=== SUPPLIED DATA ===
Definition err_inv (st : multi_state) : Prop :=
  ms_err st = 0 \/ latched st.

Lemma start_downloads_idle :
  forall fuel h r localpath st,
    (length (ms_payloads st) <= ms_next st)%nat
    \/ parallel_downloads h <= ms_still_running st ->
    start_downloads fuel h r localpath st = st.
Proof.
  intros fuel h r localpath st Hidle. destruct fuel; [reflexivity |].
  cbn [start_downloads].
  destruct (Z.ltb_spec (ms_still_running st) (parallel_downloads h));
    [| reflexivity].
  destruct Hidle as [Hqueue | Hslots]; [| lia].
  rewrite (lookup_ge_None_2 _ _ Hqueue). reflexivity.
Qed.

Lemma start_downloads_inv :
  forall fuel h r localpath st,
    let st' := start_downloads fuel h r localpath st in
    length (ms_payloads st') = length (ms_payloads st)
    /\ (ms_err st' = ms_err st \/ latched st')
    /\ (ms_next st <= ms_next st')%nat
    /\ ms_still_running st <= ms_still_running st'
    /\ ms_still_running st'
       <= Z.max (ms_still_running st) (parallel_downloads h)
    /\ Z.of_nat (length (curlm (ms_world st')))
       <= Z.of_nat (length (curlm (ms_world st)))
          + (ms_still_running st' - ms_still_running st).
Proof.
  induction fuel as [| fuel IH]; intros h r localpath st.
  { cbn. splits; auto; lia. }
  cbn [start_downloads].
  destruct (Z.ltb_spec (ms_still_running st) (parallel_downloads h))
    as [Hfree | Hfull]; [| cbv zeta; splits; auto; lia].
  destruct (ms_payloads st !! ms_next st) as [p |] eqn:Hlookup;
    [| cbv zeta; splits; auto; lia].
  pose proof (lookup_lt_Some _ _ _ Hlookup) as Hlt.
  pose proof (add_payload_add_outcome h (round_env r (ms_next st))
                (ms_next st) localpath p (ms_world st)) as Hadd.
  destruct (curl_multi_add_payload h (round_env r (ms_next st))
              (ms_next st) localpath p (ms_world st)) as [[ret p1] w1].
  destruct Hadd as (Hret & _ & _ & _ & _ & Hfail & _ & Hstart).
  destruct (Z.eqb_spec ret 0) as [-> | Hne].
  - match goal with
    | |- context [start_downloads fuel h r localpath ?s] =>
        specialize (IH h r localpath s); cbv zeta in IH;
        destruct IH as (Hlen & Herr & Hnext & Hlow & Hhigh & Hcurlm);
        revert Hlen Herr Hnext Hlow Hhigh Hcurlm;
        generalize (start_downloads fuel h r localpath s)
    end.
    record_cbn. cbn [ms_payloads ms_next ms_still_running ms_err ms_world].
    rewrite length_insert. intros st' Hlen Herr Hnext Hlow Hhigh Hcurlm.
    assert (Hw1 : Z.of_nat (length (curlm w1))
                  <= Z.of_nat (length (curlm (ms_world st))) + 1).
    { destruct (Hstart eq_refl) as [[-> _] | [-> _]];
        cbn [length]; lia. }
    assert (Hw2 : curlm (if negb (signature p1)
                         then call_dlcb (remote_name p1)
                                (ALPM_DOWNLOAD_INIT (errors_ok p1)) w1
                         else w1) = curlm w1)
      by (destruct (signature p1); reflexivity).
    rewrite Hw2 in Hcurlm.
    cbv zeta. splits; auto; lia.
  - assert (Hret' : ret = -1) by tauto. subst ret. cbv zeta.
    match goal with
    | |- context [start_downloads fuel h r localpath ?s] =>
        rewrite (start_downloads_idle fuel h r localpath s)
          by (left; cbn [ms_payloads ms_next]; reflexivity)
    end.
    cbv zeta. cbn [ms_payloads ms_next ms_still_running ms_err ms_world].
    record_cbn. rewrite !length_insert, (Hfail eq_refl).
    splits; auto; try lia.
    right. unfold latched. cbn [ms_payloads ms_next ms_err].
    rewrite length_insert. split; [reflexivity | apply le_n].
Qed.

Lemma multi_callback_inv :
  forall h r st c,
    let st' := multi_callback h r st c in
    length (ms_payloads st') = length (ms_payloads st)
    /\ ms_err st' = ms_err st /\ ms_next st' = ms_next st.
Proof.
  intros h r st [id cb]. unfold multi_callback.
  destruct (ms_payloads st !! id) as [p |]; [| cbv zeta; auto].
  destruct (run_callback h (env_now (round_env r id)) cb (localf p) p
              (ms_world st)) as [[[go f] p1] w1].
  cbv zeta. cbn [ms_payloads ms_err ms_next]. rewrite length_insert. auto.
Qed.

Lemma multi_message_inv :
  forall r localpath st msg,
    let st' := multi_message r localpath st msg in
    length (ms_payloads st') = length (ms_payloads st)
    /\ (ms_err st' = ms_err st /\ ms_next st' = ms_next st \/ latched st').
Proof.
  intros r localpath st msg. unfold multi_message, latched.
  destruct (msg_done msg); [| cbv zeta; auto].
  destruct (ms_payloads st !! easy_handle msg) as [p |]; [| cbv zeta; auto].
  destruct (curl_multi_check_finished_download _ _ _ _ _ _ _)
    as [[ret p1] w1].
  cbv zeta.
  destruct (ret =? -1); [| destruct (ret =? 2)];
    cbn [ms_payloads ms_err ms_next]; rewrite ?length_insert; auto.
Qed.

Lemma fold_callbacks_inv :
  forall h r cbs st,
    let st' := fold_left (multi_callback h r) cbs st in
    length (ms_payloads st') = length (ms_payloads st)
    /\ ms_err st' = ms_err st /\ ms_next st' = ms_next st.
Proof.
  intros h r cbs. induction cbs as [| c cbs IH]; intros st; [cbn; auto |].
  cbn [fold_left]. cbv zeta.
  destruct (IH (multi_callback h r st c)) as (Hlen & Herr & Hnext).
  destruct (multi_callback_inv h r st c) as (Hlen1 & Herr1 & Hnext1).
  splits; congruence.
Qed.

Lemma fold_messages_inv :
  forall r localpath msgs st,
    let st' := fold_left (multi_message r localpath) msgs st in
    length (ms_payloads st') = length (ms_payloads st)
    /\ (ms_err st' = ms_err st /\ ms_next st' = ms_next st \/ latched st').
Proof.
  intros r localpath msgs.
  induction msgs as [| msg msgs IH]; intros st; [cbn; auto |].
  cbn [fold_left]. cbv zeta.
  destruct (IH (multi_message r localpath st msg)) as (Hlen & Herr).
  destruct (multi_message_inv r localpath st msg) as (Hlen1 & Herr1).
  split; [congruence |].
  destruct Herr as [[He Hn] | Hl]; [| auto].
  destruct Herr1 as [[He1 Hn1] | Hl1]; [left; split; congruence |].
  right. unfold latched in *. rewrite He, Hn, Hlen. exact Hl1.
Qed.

=== EXERCISE GOAL ===
Using the entries above, give again exactly the lines from the line holding "let st' := fold_left (multi_message" through the line holding "destruct (IH (multi_message". Include both end lines and nothing else.

=== RESPONSE TO THIS TASK ===
    let st' := fold_left (multi_message r localpath) msgs st in
    length (ms_payloads st') = length (ms_payloads st)
    /\ (ms_err st' = ms_err st /\ ms_next st' = ms_next st \/ latched st').
Proof.
  intros r localpath msgs.
  induction msgs as [| msg msgs IH]; intros st; [cbn; auto |].
  cbn [fold_left]. cbv zeta.
  destruct (IH (multi_message r localpath st msg)) as (Hlen & Herr).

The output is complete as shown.